EXERCISE GOAL: Could you reproduce the lines below from the one with "(** The numeric" through the one with "(** * storm_monitor: the"? Keep both ends and add nothing.

[Saved entries]
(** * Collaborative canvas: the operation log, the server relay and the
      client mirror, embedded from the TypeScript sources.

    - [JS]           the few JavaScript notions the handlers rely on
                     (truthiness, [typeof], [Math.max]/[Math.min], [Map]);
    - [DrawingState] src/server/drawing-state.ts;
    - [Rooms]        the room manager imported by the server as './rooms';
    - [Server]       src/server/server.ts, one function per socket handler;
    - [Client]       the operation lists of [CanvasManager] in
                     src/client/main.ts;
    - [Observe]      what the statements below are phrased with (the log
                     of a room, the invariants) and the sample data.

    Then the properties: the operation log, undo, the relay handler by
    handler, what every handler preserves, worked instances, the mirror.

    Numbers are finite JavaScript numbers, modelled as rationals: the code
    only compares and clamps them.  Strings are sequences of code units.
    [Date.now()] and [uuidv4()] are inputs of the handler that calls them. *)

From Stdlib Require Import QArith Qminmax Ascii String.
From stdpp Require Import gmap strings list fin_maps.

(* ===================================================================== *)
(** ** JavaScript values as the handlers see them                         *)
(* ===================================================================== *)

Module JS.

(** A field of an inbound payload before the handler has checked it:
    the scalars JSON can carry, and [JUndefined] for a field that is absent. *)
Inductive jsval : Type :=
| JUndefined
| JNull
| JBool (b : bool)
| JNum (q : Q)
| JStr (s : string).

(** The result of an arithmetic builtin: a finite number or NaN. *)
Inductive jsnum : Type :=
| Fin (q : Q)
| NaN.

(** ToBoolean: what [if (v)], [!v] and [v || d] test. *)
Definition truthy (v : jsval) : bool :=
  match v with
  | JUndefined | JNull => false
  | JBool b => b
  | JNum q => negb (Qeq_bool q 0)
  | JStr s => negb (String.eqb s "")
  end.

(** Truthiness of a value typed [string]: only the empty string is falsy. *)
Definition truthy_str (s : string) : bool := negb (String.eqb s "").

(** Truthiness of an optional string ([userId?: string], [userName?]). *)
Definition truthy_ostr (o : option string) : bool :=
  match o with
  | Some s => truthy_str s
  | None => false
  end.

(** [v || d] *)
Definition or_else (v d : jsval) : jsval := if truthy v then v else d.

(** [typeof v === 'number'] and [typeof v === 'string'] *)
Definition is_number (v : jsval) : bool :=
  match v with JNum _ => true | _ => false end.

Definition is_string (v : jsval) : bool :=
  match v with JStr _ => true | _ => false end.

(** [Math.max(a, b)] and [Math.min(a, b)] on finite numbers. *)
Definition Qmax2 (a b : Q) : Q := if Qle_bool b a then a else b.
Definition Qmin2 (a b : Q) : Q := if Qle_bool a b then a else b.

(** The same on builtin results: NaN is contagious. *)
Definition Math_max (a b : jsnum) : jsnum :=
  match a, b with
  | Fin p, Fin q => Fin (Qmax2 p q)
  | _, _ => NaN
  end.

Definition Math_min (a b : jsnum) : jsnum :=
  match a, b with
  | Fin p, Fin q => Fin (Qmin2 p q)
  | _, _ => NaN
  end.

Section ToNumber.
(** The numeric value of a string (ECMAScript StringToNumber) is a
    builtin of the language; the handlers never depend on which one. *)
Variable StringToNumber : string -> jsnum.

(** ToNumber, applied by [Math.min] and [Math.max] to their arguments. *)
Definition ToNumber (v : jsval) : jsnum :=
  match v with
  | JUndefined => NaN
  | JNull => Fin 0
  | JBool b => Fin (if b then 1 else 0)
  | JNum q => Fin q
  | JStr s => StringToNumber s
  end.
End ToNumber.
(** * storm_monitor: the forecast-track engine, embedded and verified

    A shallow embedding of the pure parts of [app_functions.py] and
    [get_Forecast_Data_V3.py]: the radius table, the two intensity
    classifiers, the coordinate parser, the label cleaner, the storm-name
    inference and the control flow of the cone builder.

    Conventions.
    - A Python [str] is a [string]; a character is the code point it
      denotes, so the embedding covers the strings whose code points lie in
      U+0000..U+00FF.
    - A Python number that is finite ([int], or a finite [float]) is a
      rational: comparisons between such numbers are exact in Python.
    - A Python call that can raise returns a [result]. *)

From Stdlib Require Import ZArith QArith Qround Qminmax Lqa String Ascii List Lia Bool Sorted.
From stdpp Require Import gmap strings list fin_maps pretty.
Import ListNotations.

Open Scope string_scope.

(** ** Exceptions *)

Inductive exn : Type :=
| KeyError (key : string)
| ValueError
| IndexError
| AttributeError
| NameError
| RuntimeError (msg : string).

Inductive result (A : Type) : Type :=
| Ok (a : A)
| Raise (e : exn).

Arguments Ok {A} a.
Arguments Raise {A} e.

SOLUTION FOR THIS EXERCISE:
(** The numeric value of a string (ECMAScript StringToNumber) is a
    builtin of the language; the handlers never depend on which one. *)
Variable StringToNumber : string -> jsnum.

(** ToNumber, applied by [Math.min] and [Math.max] to their arguments. *)
Definition ToNumber (v : jsval) : jsnum :=
  match v with
  | JUndefined => NaN
  | JNull => Fin 0
  | JBool b => Fin (if b then 1 else 0)
  | JNum q => Fin q
  | JStr s => StringToNumber s
  end.
End ToNumber.
(** * storm_monitor: the forecast-track engine, embedded and verified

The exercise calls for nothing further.